Les cours de signalisation sont terminés depuis vendredi.
Samedi nous avons entamé la téléphonie.
Nous sera terminé dimanche prochain et lundi joyeusement je me mettrai en rote pour rejoindre le bataillon qui est au repos dans l’Oise près de la Ferté-Milon.

Aujourd’hui, le temps est affreux ; la pluie, le vent, tout s’en mêle.
Malgré cela nous avons, jusqu’à 4 heures, installé des lignes téléphoniques en plein champ. Crois-tu que ce soit réellement le filon ?…
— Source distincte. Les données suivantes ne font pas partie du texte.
(** C9: the instruction text has exactly two branches: the student text for
    [Student] and the skilled-worker text for every other user type; the two
    texts differ, and the selected one opens the prompt of the request
    [analyzeProfile] builds, which is the only request it ever makes. *)
Theorem specificInstructions_two_branches
    (W : World) {UserType : Type} `{UserTypeEnum UserType}
    (profile : UserProfile) (userType : UserType) :
  specificInstructions Student = student_instructions ∧
  (userType ≠ Student →
   specificInstructions userType = worker_instructions) ∧
  (specificInstructions userType = student_instructions ∨
   specificInstructions userType = worker_instructions) ∧
  student_instructions ≠ worker_instructions ∧
  (∃ rest,
     contents (analysis_request W profile userType) =
     ContentsText
       (LF +:+ "        " +:+ specificInstructions userType +:+ rest) ∧
     ∀ request,
       request ∈ requests (fst (run (analyzeProfile W profile userType))) →
       contents request =
       ContentsText
         (LF +:+ "        " +:+ specificInstructions userType +:+ rest)).
Proof.
  split; [|split; [|split; [|split]]].
  - unfold specificInstructions.
    destruct (decide (Student = Student)); [reflexivity|congruence].
  - intros Hother. unfold specificInstructions.
    destruct (decide (userType = Student)); [contradiction|reflexivity].
  - unfold specificInstructions.
    destruct (decide (userType = Student)); auto.
  - discriminate.
  - eexists. split; [reflexivity|].
    intros request Hrequest.
    by rewrite (analyzeProfile_request_in_trace W profile userType request
                  Hrequest).
Qed.
(** * Minimizador de AFD: a shallow embedding of [minimizador_afd.py]

    The Python class [MinimizadorAFD] minimises a deterministic finite
    automaton with the table-filling algorithm.  This development embeds
    the algorithmic methods of the class as Rocq functions over an explicit
    object state and proves properties of them.

    Modelling choices.
    - A Python [str] is a [string]; a Python [list] is a [list].
    - A Python [dict] is an association list in insertion order: assigning
      to an existing key replaces the value in place, assigning to a new
      key appends.  This is what makes the iteration order of
      [tabela_marcacao] and of the output transition map observable.
    - A Python [set] of strings is a duplicate-free list.  The order in which
      Python iterates a set is not fixed by the language (it follows the
      string hashes, which change from one process to the next), so every
      place where the source iterates a set goes through the section
      variable [set_iter], which stands for that order.
    - Exceptions are the [Erro] results of a small error monad; the two
      [while] loops run on fuel, and running out of fuel is its own result
      [SemCombustivel], shown never to occur with the fuel [minimizar]
      supplies.
    - Console narration, the marking history, JSON and image output have no
      influence on the returned automaton and are left out, except for the
      one place where the table printer can raise. *)

From Stdlib Require Import List String Ascii Bool Arith ZArith Lia.
From Stdlib Require Import Permutation Sorted OrdersEx.
Import ListNotations.
Open Scope string_scope.
Open Scope list_scope.

(** ** Keys with a boolean equality *)

Class EqB (K : Type) : Type := { eqb : K -> K -> bool }.

#[export] Instance EqB_string : EqB string := {| eqb := String.eqb |}.

Definition par : Type := (string * string)%type.

Definition par_eqb (p q : par) : bool :=
  (String.eqb (fst p) (fst q) && String.eqb (snd p) (snd q))%bool.

#[export] Instance EqB_par : EqB par := {| eqb := par_eqb |}.

(** the boolean equality decides Leibniz equality *)
Class EqBLegal (K : Type) `{EqB K} : Prop :=
  eqb_eq : forall x y : K, eqb x y = true <-> x = y.

(** ** Python dictionaries, in insertion order *)

Definition dict (K V : Type) : Type := list (K * V).

Section Dict.
Context {K V : Type} `{EqB K}.

(** [d.get(k)] *)
Fixpoint dict_get (d : dict K V) (k : K) : option V :=
match d with
| [] => None
| (k', v) :: r => if eqb k' k then Some v else dict_get r k
end.

(** [k in d] *)
Definition dict_in (d : dict K V) (k : K) : bool :=
match dict_get d k with Some _ => true | None => false end.

(** [d[k] = v] *)
Fixpoint dict_set (d : dict K V) (k : K) (v : V) : dict K V :=
match d with
| [] => [(k, v)]
| (k', v') :: r =>
    if eqb k' k then (k', v) :: r else (k', v') :: dict_set r k v
end.

(** the keys, in iteration order *)
Definition dict_keys (d : dict K V) : list K := map fst d.
End Dict.

(** ** Python sets of strings *)

Definition pyset : Type := list string.

Definition set_mem (x : string) (s : pyset) : bool := existsb (String.eqb x) s.

Definition set_add (x : string) (s : pyset) : pyset :=
  if set_mem x s then s else s ++ [x].

(** [set(l)] *)
Definition set_of_list (l : list string) : pyset :=
  fold_left (fun s x => set_add x s) l [].

(** [s1 & s2] *)
Definition set_inter (s1 s2 : pyset) : pyset :=
  filter (fun x => set_mem x s2) s1.

(** [s1 | s2] *)
Definition set_union (s1 s2 : pyset) : pyset :=
  fold_left (fun s x => set_add x s) s2 s1.

(** [s1 == s2] *)
Definition set_eqb (s1 s2 : pyset) : bool :=
  (forallb (fun x => set_mem x s2) s1 && forallb (fun x => set_mem x s1) s2)%bool.

(** [l.remove(c)] on a list of sets: drops the first element equal to [c] *)
Fixpoint list_remove (c : pyset) (l : list pyset) : list pyset :=
  match l with
  | [] => []
  | x :: r => if set_eqb x c then r else x :: list_remove c r
  end.

(** ** [sorted] on strings and [','.join] *)

Fixpoint inserir (x : string) (l : list string) : list string :=
  match l with
  | [] => [x]
  | y :: r => if String.leb x y then x :: y :: r else y :: inserir x r
  end.

Definition sorted (l : list string) : list string :=
  fold_right inserir [] l.

Fixpoint join (sep : string) (l : list string) : string :=
  match l with
  | [] => ""
  | [x] => x
  | x :: r => (x ++ sep ++ join sep r)%string
  end.

(** ** Results: a value, a raised exception, or a loop out of fuel *)

Inductive excecao : Type :=
| KeyError (chave : string)
| ValueError
| IndexError.

Inductive resultado (A : Type) : Type :=
| Ok (a : A)
| Erro (e : excecao)
| SemCombustivel.
Arguments Ok {A} a.
Arguments Erro {A} e.
Arguments SemCombustivel {A}.

Definition bind {A B : Type} (m : resultado A) (f : A -> resultado B)
  : resultado B :=
  match m with
  | Ok a => f a
  | Erro e => Erro e
  | SemCombustivel => SemCombustivel
  end.

Notation "x <- m ;; k" := (bind m (fun x => k))
  (at level 61, m at next level, right associativity).

(** [d[k]], which raises [KeyError] on a missing key *)
Definition dict_index {V : Type} (d : dict string V) (k : string)
  : resultado V :=
  match dict_get d k with
  | Some v => Ok v
  | None => Erro (KeyError k)
  end.

(** ** The automaton as loaded from JSON *)

Definition transicoes_t : Type := dict string (dict string string).

Record AFD : Type := mkAFD {
  afd_estados : list string;
  afd_alfabeto : list string;
  afd_estado_inicial : string;
  afd_estados_finais : list string;
  afd_transicoes : transicoes_t
}.

(** [transicoes.get(e, {}).get(simbolo)], which is also the test
    [e in transicoes and simbolo in transicoes[e]] followed by the lookup *)
Definition delta (t : transicoes_t) (e simbolo : string) : option string :=
  match dict_get t e with
  | Some m => dict_get m simbolo
  | None => None
  end.

Definition tabela_t : Type := dict par bool.

(** ** The object state of [MinimizadorAFD] *)

Record Minimizador : Type := mkMin {
  afd : AFD;
  estados : list string;
  alfabeto : list string;
  estado_inicial : string;
  estados_finais : pyset;
  transicoes : transicoes_t;
  tabela_marcacao : tabela_t
}.

(** [__init__], after [_carregar_json] has produced the dictionary *)
Definition __init__ (a : AFD) : Minimizador :=
  {| afd := a;
     estados := afd_estados a;
     alfabeto := afd_alfabeto a;
     estado_inicial := afd_estado_inicial a;
     estados_finais := set_of_list (afd_estados_finais a);
     transicoes := afd_transicoes a;
     tabela_marcacao := [] |}.

(** *** Etapa 1: unreachable states *)

(** the [for simbolo in self.alfabeto] loop of the search *)
Fixpoint visitar (t : transicoes_t) (estado_atual : string)
  (simbolos : list string) (alcancaveis : pyset) (fila : list string)
  : pyset * list string :=
  match simbolos with
  | [] => (alcancaveis, fila)
  | simbolo :: resto =>
      match delta t estado_atual simbolo with
      | Some proximo_estado =>
          if set_mem proximo_estado alcancaveis
          then visitar t estado_atual resto alcancaveis fila
          else visitar t estado_atual resto
                 (set_add proximo_estado alcancaveis) (fila ++ [proximo_estado])
      | None => visitar t estado_atual resto alcancaveis fila
      end
  end.

(** the [while fila] loop *)
Fixpoint busca (combustivel : nat) (t : transicoes_t) (alf : list string)
  (alcancaveis : pyset) (fila : list string) : resultado pyset :=
  match fila with
  | [] => Ok alcancaveis
  | estado_atual :: fila' =>
      match combustivel with
      | O => SemCombustivel
      | S c =>
          let '(alcancaveis', fila'') :=
            visitar t estado_atual alf alcancaveis fila' in
          busca c t alf alcancaveis' fila''
      end
  end.

(** every destination written in the transition map *)
Definition destinos (t : transicoes_t) : list string :=
  map snd (List.concat (map snd t)).

Definition combustivel_busca (t : transicoes_t) : nat :=
  S (List.length (destinos t)).

Definition _encontrar_estados_alcancaveis (self : Minimizador)
  : resultado pyset :=
  busca (combustivel_busca (transicoes self)) (transicoes self) (alfabeto self)
    [estado_inicial self] [estado_inicial self].

(** the loop that rebuilds [novas_transicoes] *)
Definition podar_transicoes (t : transicoes_t) (ests : list string)
  : transicoes_t :=
  fold_left
    (fun novas estado =>
       match dict_get t estado with
       | Some m => dict_set novas estado m
       | None => novas
       end)
    ests [].

Definition _remover_estados_inalcancaveis (self : Minimizador)
  : resultado Minimizador :=
  alcancaveis <- _encontrar_estados_alcancaveis self ;;
  let ests := filter (fun e => set_mem e alcancaveis) (estados self) in
  Ok {| afd := afd self;
        estados := ests;
        alfabeto := alfabeto self;
        estado_inicial := estado_inicial self;
        estados_finais := set_inter (estados_finais self) alcancaveis;
        transicoes := podar_transicoes (transicoes self) ests;
        tabela_marcacao := tabela_marcacao self |}.

(** *** Etapa 2: the marking table *)

Definition com_tabela (self : Minimizador) (tab : tabela_t) : Minimizador :=
  {| afd := afd self;
     estados := estados self;
     alfabeto := alfabeto self;
     estado_inicial := estado_inicial self;
     estados_finais := estados_finais self;
     transicoes := transicoes self;
     tabela_marcacao := tab |}.

(** rows [i], columns [j > i] *)
Fixpoint inicializar (ests : list string) (tab : tabela_t) : tabela_t :=
  match ests with
  | [] => tab
  | ei :: resto =>
      inicializar resto
        (fold_left (fun t ej => dict_set t (ei, ej) false) resto tab)
  end.

Definition _inicializar_tabela (self : Minimizador) : Minimizador :=
  com_tabela self (inicializar (estados self) (tabela_marcacao self)).

(** [self.estados.index(e) if e in self.estados else -1] *)
Fixpoint indice (e : string) (l : list string) : Z :=
  match l with
  | [] => (-1)%Z
  | x :: r =>
      if String.eqb x e then 0%Z
      else let i := indice e r in if (i <? 0)%Z then (-1)%Z else (i + 1)%Z
  end.

Definition _obter_par_ordenado (self : Minimizador) (e1 e2 : string) : par :=
  let idx1 := indice e1 (estados self) in
  let idx2 := indice e2 (estados self) in
  if (idx1 <? idx2)%Z then (e1, e2) else (e2, e1).
Definition exec (e : event) (m : machine) : option machine :=
  match crashed m with
  | Some _ => None
  | None =>
      match e with
      | Run i =>
          match threads m !! i with
          | None => None
          | Some t =>
              match thread_step (pool m) t with
              | Blocked => None
              | Panic f => Some (mkMachine (pool m) (threads m) (Some f))
              | Next w t' sp =>
                  Some (mkMachine w (<[i:=t']> (threads m) ++ sp) None)
              end
          end
      | Tick i =>
          match threads m !! i with
          | None => None
          | Some t =>
              match fire t with
              | None => None
              | Some t' =>
                  Some (mkMachine (pool m) (<[i:=t']> (threads m)) None)
              end
          end
      | Handoff i j =>
          match threads m !! i, threads m !! j with
          | Some s, Some r =>
              match handoff (pool m) s r with
              | None => None
              | Some (s', r') =>
                  Some (mkMachine (pool m)
                          (<[j:=r']> (<[i:=s']> (threads m))) None)
              end
          | _, _ => None
          end
      end
  end.

Fixpoint run (sched : list event) (m : machine) : option machine :=
  match sched with
  | [] => Some m
  | e :: sched' =>
      match exec e m with
      | None => None
      | Some m' => run sched' m'
      end
  end.

Definition boot (clients : list (list call)) : machine :=
  mkMachine NewBadWorker (map next clients) None.

(** *** What the proofs measure on a machine *)

(** Only the primary workers are registered with the wait-group. *)
Definition registered (t : thread) : nat :=
  match t with
  | Worker _ _ => 1
  | Client (StartGo _ _) _ => 1
  | _ => 0
  end.

Definition wg_counts (m : machine) : Prop :=
  wg (pool m) = Z.of_nat (sum_list_with registered (threads m)).
(* ===== verification/_CoqProject ===== *)
-Q . S2P
Prelude.v
GoStd.v
SiteState.v
Intervals.v
GtidSet.v
PlanSet.v
Effects.v
Fencing.v
Failover.v
GoTime.v
FailoverRecord.v
Sha256.v
PlannedRun.v
DeploymentLeases.v
ClaimSlot.v
Claims.v
PlanIndex.v
PlanSearch.v
PlanHash.v
PlanGraph.v
PlanReplay.v
PlanSegments.v
EngineData.v
EngineSteps.v
Protocol.v
EngineProtocol.v
EngineHistory.v
FacadeData.v
FacadeSteps.v
FacadePromote.v
FacadeRollback.v
FacadeSafety.v
FacadeUnfence.v
FacadeFence.v
FacadeCalls.v
PollData.v
PollSteps.v
PollBootstrap.v
PollAct.v
PollFollow.v
PollRecover.v
PollCycle.v
PollSafety.v
PollProofs.v
PollRepoint.v
PollHistory.v
PollGates.v
PollBlocks.v
PollDebounce.v
PollChoice.v
Clone.v
CloneProofs.v
CloneOutcome.v
PodReadiness.v
Updater.v
UpdaterProofs.v
UpdateWait.v
UpdateOrder.v
(* ===== verification/SiteState.v ===== *)
(** * The site state machine and the cross-site decision

    [internal/state/machine.go] and [internal/state/matrix.go]: what one poll
    cycle of observations asks the operator to do. *)
From S2P Require Import Prelude GoStd.

(** ** Per-site state machine (machine.go) *)

Module Machine.

Inductive SiteState : Type :=
| StateUnknown
| StateWritable
| StateReadOnly
| StateUnreachable.

#[export] Instance SiteState_eq_dec : EqDecision SiteState.
Proof. solve_decision. Defined.

Definition SiteState_String (s : SiteState) : string :=
  match s with
  | StateWritable => "writable"
  | StateReadOnly => "read-only"
  | StateUnreachable => "unreachable"
  | StateUnknown => "unknown"
  end.

(** [nil]: no change; [true]: apply the taint; [false]: remove it. *)
Record Action : Type := { Taint : option bool }.

Definition EvalPerSiteTransition (prev curr : SiteState) : Action :=
  if decide (prev = curr) then {| Taint := None |}
  else match curr with
       | StateWritable => {| Taint := Some false |}
       | StateReadOnly | StateUnreachable =>
           if decide (prev = StateWritable \/ prev = StateUnknown)
           then {| Taint := Some true |} else {| Taint := None |}
       | StateUnknown => {| Taint := None |}
       end.

(** The node taint after the action, given the taint before it. *)
Definition apply_taint (tainted : option bool) (a : Action) : option bool :=
  match Taint a with
  | Some b => Some b
  | None => tainted
  end.

(** A site's history: its current state and the taint last written. *)
Fixpoint run_site (cur : SiteState) (tainted : option bool) (next : list SiteState)
  : SiteState * option bool :=
  match next with
  | [] => (cur, tainted)
  | s :: next => run_site s (apply_taint tainted (EvalPerSiteTransition cur s)) next
  end.

End Machine.

(** ** Cross-site evaluation (matrix.go) *)

Module Matrix.

Export Machine.

Definition SiteRole := string.

Definition SiteRolePrimaryCandidate : SiteRole := "primary-candidate".

Definition SiteRoleDROnly : SiteRole := "dr-only".

Definition SiteRoleReadOnly : SiteRole := "read-only".

Definition PromotionBlockedRotation : string := "Rotation".

Definition PromotionBlockedPendingReclone : string := "PendingReclone".

Record SiteObservation : Type := {
  Name : string;
  Role : SiteRole;
  State : SiteState;
  PromotionBlocked : bool;
  PromotionBlockedReason : string;
  PendingWritable : bool;
  ClassificationOverdue : bool;
}.

Record CrossSiteAction : Type := {
  FenceSites : list string;
  PromotionCandidates : list string;
  SplitBrain : bool;
  Alert : string;
  Reason : string;
}.

Definition siteNames (s : list SiteObservation) : list string := map Name s.

Definition is_candidate (o : SiteObservation) : bool :=
  bool_decide (Role o = SiteRolePrimaryCandidate).

(** A primary-candidate the ranking does not leave out. *)
Definition promotable (o : SiteObservation) : bool :=
  is_candidate o && negb (PromotionBlocked o).

(** The two loops of [RankPromotionCandidates] share their [out] and [seen]. *)
Definition rank_state : Type := list string * gset string.

Definition rank_push (st : rank_state) (name : string) : rank_state :=
  let '(out, seen) := st in
  if decide (name ∈ seen) then st else (out ++ [name], {[name]} ∪ seen).

Definition rank_priority (obs : list SiteObservation) (st : rank_state) (name : string) : rank_state :=
  if existsb (fun c => bool_decide (Name c = name) && promotable c) obs
  then rank_push st name else st.

Definition rank_declared (st : rank_state) (c : SiteObservation) : rank_state :=
  if promotable c then rank_push st (Name c) else st.

Definition RankPromotionCandidates (obs : list SiteObservation) (sitePriorities : list string)
  : list string :=
  let st := fold_left (rank_priority obs) sitePriorities ([], ∅) in
  fst (fold_left rank_declared obs st).

Definition blockedCandidateNames (obs : list SiteObservation) : list string * list string :=
  fold_left (fun '(rotating, pendingReclone) c =>
    if negb (is_candidate c) || negb (PromotionBlocked c) then (rotating, pendingReclone)
    else if decide (PromotionBlockedReason c = PromotionBlockedPendingReclone)
    then (rotating, pendingReclone ++ [Name c])
    else (rotating ++ [Name c], pendingReclone)) obs ([], []).

(** The accumulators of [EvalCrossSite]'s classification loop. *)
Record tally : Type := {
  fence : list string;
  writable : list SiteObservation;
  readOnly : list SiteObservation;
  unreachable : list SiteObservation;
  unclassified : list SiteObservation;
  overdue : list SiteObservation;
  pending : list SiteObservation;
  coreCount : nat;
}.

Definition tally0 : tally :=
  {| fence := []; writable := []; readOnly := []; unreachable := []; unclassified := [];
     overdue := []; pending := []; coreCount := 0 |}.

Definition is_reader (o : SiteObservation) : bool := bool_decide (Role o = SiteRoleReadOnly).

(** One iteration: counts the core site, then files the observation. *)
Definition classify (t : tally) (obs : SiteObservation) : tally :=
  let core := if is_reader obs then coreCount t else S (coreCount t) in
  let t := {| fence := fence t; writable := writable t; readOnly := readOnly t;
              unreachable := unreachable t; unclassified := unclassified t;
              overdue := overdue t; pending := pending t; coreCount := core |} in
  if bool_decide (State obs = StateWritable) && negb (is_candidate obs) then
    {| fence := fence t ++ [Name obs]; writable := writable t; readOnly := readOnly t;
       unreachable := unreachable t; unclassified := unclassified t; overdue := overdue t;
       pending := pending t; coreCount := core |}
  else if is_reader obs then t
  else match State obs with
  | StateWritable =>
      {| fence := fence t; writable := writable t ++ [obs]; readOnly := readOnly t;
         unreachable := unreachable t; unclassified := unclassified t; overdue := overdue t;
         pending := pending t; coreCount := core |}
  | StateReadOnly =>
      {| fence := fence t; writable := writable t; readOnly := readOnly t ++ [obs];
         unreachable := unreachable t; unclassified := unclassified t; overdue := overdue t;
         pending := pending t; coreCount := core |}
  | StateUnreachable =>
      {| fence := fence t; writable := writable t; readOnly := readOnly t;
         unreachable := unreachable t ++ [obs]; unclassified := unclassified t;
         overdue := overdue t; pending := pending t; coreCount := core |}
  | StateUnknown =>
      if is_candidate obs then
        {| fence := fence t; writable := writable t; readOnly := readOnly t;
           unreachable := unreachable t;
           unclassified := if ClassificationOverdue obs then unclassified t
                           else unclassified t ++ [obs];
           overdue := if ClassificationOverdue obs then overdue t ++ [obs] else overdue t;
           pending := if PendingWritable obs then pending t ++ [obs] else pending t;
           coreCount := core |}
      else t
  end.

Definition classify_all (observations : list SiteObservation) : tally :=
  fold_left classify observations tally0.

Definition fence_alert (t : tally) : string :=
  "writable non-promotable site requires fencing (" +:+ Join ", " (fence t) +:+ ")".

Definition split_brain_alert (names : list string) : string :=
  "SPLIT BRAIN: " +:+ FormatInt (Z.of_nat (length names)) +:+ " sites are writable ("
    +:+ Join ", " names +:+ ")".

Definition refusals (rotating pendingReclone : list string) : list string :=
  (if nonempty rotating then
     ["refusing to promote " +:+ Join ", " rotating
        +:+ " (UnsealReason=Rotation); finish the rotation before this site can be promoted"]
   else [])
  ++ (if nonempty pendingReclone then
     ["refusing to promote " +:+ Join ", " pendingReclone
        +:+ " (pending post-restore reclone; holds pre-restore data); "
        +:+ "bring the primary back, or remove status.restoreReclones (kubectl patch --subresource=status) to accept that data"]
   else []).

(** The action of a row of the decision: nothing to fence or to promote. *)
Definition report (alert reason : string) : CrossSiteAction :=
  {| FenceSites := []; PromotionCandidates := []; SplitBrain := false;
     Alert := alert; Reason := reason |}.

(** The tail of the no-writable row: no promotion is warranted. *)
Definition no_primary (t : tally) : CrossSiteAction :=
  if nonempty (unclassified t) then report "" "Initializing"
  else if nonempty (overdue t) then
    report ("NO PRIMARY: no writable site available; " +:+ Join ", " (siteNames (overdue t))
              +:+ " not classified (probes alternate between answers and errors)") "NoPrimary"
  else if (length (readOnly t) =? 2)%nat && (length (unreachable t) =? 0)%nat then
    report "NO PRIMARY: both sites are read-only" "NoPrimary"
  else report "NO PRIMARY: no writable site available" "NoPrimary".

(** The no-writable row. *)
Definition no_writable (t : tally) (sitePriorities : list string) : CrossSiteAction :=
  if negb (nonempty (pending t)) && nonempty (unreachable t) && nonempty (readOnly t) then
    let candidates := RankPromotionCandidates (readOnly t) sitePriorities in
    if nonempty candidates then
      {| FenceSites := []; PromotionCandidates := candidates; SplitBrain := false;
         Alert := ""; Reason := "Degraded" |}
    else
      let '(rotating, pendingReclone) := blockedCandidateNames (readOnly t) in
      let r := refusals rotating pendingReclone in
      if nonempty r then report ("NO PRIMARY: " +:+ Join "; " r) "NoPrimary"
      else no_primary t
  else no_primary t.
Et toi que fais-tu ? Marches-tu facilement sans trop de fatigue ? Penses-tu rester encore longtemps à l’hôpital ?… Le traitement électrique donne-t-il de bons résultats ?…
Les communiqués de ces jours derniers doivent te faire plaisir ! J’espère que le bataillon dans le courant du mois prochain donnera aussi un petit coup de bélier. Nous ne pouvons finir l’année ainsi !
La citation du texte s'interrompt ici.